_INSTRUCTIONS TO FOLLOW:_ After finding the line with "Definition ELEMENT_IDS : list" in the data below, set down exactly each line through the one with "(** ** Claims *)", inclusive, and stop there.

BEGIN STORED DATA

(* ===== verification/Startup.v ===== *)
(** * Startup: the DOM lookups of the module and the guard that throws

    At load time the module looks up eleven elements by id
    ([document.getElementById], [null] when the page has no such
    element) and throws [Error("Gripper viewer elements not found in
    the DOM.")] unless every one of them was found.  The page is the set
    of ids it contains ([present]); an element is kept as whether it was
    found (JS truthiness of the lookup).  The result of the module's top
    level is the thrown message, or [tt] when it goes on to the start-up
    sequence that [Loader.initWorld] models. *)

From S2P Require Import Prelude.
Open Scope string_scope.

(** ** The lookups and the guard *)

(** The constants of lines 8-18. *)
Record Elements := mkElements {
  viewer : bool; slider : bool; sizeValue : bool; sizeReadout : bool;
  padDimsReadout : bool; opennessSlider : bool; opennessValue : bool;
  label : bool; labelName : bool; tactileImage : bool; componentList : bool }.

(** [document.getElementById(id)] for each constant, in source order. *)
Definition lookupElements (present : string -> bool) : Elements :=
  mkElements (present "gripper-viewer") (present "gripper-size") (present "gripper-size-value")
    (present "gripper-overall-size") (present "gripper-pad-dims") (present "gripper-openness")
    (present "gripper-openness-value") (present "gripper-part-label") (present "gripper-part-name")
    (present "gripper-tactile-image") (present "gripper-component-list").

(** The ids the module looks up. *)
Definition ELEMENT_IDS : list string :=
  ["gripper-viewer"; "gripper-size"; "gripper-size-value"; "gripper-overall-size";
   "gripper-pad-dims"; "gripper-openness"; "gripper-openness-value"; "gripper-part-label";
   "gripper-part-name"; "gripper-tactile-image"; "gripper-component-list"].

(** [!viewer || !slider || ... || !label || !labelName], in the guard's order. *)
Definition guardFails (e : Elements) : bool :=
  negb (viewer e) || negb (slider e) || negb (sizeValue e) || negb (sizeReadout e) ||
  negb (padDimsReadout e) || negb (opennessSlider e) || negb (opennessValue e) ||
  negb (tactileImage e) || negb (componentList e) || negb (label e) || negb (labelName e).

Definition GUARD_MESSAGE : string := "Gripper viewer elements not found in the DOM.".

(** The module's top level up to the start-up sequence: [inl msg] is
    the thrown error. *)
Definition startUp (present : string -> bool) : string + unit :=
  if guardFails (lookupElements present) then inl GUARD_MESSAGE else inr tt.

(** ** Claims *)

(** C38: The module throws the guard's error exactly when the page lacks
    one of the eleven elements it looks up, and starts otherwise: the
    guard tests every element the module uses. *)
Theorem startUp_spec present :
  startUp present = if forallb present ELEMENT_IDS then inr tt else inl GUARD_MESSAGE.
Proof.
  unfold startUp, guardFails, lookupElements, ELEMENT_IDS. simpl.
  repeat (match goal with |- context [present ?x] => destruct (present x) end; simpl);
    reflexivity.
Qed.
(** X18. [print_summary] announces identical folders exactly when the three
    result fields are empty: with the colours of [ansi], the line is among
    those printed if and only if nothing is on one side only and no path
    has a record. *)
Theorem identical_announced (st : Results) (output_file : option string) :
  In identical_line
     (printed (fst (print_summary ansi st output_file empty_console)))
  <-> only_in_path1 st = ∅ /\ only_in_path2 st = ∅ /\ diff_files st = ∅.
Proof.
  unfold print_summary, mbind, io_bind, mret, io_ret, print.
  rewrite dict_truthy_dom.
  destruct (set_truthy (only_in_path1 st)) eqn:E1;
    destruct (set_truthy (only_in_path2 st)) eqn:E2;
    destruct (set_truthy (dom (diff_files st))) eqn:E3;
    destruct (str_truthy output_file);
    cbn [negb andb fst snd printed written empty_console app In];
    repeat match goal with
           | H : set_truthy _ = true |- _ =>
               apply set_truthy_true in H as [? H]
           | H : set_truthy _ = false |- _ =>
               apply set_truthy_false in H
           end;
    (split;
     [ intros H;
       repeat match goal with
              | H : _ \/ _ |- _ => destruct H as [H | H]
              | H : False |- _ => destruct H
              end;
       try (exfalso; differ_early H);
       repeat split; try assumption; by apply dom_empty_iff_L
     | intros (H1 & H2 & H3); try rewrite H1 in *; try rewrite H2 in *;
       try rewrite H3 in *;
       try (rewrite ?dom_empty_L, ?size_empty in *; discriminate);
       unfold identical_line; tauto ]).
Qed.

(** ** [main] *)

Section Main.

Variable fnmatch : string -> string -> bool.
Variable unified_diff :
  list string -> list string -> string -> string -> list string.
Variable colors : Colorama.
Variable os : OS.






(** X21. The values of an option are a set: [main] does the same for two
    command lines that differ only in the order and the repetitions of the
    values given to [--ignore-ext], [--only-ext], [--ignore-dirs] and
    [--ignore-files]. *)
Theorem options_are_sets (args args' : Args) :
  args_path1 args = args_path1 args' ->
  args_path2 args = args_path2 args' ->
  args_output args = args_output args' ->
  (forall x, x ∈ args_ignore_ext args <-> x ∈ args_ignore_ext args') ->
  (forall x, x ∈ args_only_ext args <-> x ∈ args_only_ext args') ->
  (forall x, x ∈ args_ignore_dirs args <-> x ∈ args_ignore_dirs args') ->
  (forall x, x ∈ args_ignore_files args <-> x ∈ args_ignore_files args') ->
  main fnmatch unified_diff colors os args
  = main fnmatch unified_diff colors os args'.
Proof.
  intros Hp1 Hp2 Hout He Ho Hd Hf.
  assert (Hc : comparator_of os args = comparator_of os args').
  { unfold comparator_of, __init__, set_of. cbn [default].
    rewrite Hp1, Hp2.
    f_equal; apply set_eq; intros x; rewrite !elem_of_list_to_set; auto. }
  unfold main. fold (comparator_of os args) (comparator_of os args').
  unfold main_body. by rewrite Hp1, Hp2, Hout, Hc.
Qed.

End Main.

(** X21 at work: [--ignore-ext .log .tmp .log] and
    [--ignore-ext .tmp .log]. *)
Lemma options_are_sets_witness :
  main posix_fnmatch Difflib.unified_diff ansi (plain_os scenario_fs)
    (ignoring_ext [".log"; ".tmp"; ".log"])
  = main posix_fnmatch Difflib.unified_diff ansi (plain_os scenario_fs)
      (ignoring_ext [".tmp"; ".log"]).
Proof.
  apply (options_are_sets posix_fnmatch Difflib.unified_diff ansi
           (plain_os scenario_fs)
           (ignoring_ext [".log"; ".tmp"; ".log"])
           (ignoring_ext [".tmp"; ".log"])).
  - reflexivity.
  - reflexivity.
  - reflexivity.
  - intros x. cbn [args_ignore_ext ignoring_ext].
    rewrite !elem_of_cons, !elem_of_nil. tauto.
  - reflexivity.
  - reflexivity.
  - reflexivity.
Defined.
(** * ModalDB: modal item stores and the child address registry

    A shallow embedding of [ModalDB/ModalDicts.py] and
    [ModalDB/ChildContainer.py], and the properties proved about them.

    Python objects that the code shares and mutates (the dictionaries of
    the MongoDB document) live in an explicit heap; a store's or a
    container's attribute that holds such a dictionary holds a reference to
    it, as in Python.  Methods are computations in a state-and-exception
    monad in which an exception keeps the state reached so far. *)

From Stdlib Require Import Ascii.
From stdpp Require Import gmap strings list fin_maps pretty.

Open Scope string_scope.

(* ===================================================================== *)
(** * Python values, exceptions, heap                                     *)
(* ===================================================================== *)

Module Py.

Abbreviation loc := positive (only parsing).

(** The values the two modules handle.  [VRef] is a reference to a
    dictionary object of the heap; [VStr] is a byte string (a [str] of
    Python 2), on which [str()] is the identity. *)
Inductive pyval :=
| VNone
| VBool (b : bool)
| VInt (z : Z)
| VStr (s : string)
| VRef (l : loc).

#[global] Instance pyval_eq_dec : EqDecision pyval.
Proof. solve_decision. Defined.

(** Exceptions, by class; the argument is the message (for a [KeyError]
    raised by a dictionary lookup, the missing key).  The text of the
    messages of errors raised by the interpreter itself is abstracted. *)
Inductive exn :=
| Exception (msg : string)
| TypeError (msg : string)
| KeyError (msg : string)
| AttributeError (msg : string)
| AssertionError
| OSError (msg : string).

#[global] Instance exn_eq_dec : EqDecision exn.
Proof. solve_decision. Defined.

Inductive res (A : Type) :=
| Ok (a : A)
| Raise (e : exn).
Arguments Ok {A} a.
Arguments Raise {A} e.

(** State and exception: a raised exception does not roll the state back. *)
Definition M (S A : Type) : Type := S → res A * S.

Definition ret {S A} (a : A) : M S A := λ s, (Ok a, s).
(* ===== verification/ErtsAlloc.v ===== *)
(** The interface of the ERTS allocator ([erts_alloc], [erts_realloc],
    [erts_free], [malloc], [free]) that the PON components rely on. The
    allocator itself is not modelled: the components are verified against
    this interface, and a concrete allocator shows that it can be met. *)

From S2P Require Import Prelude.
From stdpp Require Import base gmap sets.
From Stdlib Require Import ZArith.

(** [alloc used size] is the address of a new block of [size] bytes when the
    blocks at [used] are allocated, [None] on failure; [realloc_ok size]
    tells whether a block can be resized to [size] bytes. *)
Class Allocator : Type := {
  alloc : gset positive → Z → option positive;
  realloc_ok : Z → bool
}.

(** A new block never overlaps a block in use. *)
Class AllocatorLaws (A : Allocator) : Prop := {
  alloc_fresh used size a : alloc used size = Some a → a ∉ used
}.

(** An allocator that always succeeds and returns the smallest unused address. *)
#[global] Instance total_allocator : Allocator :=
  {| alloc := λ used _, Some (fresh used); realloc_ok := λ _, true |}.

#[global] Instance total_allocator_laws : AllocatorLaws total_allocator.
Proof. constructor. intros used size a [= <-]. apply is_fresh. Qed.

END STORED DATA
BEGIN STORED DATA

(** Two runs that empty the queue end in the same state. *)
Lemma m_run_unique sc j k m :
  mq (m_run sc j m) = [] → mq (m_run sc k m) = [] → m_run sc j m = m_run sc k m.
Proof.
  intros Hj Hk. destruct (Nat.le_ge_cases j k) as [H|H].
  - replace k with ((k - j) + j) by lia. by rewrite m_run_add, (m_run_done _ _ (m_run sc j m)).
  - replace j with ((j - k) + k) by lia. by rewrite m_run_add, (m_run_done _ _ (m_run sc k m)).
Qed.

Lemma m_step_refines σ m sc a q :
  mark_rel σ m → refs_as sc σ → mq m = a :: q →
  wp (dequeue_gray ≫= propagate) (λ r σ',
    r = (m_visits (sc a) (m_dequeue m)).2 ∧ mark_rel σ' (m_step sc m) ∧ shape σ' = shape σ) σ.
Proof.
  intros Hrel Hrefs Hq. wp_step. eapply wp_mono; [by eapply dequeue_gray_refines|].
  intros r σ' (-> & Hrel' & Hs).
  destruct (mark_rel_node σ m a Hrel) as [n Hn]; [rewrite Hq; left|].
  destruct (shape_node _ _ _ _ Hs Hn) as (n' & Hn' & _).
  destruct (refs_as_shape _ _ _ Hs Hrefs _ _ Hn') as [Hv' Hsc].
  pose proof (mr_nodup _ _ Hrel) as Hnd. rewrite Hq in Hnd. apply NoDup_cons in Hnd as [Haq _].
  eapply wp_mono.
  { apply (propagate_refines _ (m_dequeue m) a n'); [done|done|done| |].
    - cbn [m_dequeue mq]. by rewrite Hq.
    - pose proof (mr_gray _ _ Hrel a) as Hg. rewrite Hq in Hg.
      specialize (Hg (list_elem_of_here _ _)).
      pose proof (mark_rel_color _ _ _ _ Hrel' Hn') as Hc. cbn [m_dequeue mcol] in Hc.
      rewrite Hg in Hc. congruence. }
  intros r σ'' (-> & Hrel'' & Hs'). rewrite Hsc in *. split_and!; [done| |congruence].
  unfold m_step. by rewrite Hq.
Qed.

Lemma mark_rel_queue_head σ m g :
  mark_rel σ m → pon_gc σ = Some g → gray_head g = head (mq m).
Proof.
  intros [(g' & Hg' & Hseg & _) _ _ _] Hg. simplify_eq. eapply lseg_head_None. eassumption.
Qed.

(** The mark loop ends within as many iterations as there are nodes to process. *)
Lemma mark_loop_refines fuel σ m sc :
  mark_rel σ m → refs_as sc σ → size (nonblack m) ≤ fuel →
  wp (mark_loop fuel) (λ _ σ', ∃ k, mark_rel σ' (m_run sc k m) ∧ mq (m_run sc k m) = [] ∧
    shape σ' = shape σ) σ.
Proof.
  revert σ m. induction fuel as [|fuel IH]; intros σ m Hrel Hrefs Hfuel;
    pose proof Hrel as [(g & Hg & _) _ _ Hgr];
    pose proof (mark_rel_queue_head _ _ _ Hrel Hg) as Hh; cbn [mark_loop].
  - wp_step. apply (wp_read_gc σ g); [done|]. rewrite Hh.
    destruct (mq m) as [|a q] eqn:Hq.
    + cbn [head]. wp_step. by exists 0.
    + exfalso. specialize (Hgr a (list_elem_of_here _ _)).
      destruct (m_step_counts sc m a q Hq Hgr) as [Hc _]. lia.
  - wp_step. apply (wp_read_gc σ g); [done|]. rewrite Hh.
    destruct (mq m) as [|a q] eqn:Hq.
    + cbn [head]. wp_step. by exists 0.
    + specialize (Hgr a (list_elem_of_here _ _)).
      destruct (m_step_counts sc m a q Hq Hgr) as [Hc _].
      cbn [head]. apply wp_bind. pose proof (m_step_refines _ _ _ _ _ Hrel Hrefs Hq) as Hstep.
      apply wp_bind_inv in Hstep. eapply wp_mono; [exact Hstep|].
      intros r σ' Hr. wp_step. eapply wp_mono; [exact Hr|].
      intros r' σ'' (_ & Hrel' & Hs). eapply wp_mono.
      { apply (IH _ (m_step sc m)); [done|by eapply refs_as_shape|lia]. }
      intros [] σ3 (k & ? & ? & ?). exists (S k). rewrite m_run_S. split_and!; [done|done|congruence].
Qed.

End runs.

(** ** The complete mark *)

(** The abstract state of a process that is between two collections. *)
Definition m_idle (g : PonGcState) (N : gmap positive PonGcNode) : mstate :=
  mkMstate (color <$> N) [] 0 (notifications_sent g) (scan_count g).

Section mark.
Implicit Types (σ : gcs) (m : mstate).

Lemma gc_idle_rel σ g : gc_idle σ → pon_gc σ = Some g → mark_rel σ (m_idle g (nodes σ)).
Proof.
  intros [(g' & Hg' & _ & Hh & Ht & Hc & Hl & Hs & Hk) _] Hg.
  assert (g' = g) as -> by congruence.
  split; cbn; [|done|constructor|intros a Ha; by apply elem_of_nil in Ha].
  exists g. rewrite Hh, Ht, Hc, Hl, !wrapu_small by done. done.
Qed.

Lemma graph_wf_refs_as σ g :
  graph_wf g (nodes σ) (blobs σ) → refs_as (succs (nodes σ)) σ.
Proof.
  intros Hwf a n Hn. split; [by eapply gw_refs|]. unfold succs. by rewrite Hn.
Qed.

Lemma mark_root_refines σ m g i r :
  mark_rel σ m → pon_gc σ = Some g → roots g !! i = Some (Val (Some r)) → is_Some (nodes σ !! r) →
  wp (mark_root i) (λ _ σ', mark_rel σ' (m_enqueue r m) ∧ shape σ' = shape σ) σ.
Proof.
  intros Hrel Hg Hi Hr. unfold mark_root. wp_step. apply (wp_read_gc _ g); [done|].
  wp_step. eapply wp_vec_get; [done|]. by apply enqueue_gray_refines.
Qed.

END STORED DATA
BEGIN STORED DATA

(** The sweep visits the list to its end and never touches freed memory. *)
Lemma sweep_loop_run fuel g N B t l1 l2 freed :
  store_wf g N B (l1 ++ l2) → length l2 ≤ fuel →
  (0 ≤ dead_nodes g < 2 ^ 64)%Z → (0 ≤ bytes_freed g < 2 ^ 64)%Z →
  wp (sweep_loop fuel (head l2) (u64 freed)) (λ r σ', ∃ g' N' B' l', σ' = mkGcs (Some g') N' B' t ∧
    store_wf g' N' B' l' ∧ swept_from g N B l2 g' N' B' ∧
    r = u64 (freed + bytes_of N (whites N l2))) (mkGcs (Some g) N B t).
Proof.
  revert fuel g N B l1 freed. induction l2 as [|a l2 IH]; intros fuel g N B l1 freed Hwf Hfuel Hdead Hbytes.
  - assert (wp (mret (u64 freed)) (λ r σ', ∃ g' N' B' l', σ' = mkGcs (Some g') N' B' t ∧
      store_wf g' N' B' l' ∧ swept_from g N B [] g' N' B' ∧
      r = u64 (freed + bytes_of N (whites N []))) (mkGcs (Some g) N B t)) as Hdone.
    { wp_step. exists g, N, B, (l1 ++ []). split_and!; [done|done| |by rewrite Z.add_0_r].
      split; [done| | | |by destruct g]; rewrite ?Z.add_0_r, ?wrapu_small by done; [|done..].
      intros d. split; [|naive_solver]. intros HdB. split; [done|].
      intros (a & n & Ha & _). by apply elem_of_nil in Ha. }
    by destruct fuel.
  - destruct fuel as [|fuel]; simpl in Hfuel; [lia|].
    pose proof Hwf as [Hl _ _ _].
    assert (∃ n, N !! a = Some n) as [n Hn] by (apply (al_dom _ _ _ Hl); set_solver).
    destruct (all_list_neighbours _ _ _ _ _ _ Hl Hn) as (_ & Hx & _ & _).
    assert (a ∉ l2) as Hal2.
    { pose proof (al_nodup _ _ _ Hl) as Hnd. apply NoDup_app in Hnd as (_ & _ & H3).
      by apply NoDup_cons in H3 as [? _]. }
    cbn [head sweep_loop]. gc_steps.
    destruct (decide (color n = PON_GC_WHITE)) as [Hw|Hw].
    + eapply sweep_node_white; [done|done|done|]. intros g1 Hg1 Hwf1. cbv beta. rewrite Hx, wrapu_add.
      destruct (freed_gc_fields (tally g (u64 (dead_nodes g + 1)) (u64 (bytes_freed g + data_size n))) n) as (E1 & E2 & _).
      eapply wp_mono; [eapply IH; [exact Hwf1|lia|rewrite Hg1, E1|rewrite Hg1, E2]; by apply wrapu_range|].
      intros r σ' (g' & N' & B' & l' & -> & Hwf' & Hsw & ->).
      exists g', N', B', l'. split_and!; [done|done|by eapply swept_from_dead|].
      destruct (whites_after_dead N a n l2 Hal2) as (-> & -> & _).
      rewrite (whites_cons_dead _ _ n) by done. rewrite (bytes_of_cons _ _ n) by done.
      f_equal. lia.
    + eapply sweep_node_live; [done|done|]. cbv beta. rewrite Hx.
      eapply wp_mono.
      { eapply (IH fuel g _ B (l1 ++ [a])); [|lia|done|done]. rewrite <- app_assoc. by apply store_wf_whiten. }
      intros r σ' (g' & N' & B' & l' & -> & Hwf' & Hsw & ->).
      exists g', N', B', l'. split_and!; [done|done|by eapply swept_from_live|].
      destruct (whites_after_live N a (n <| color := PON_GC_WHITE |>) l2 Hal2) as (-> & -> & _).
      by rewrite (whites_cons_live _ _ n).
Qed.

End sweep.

END STORED DATA

_RESULT FOR THIS TASK:_
Definition ELEMENT_IDS : list string :=
  ["gripper-viewer"; "gripper-size"; "gripper-size-value"; "gripper-overall-size";
   "gripper-pad-dims"; "gripper-openness"; "gripper-openness-value"; "gripper-part-label";
   "gripper-part-name"; "gripper-tactile-image"; "gripper-component-list"].

(** [!viewer || !slider || ... || !label || !labelName], in the guard's order. *)
Definition guardFails (e : Elements) : bool :=
  negb (viewer e) || negb (slider e) || negb (sizeValue e) || negb (sizeReadout e) ||
  negb (padDimsReadout e) || negb (opennessSlider e) || negb (opennessValue e) ||
  negb (tactileImage e) || negb (componentList e) || negb (label e) || negb (labelName e).

Definition GUARD_MESSAGE : string := "Gripper viewer elements not found in the DOM.".

(** The module's top level up to the start-up sequence: [inl msg] is
    the thrown error. *)
Definition startUp (present : string -> bool) : string + unit :=
  if guardFails (lookupElements present) then inl GUARD_MESSAGE else inr tt.

(** ** Claims *)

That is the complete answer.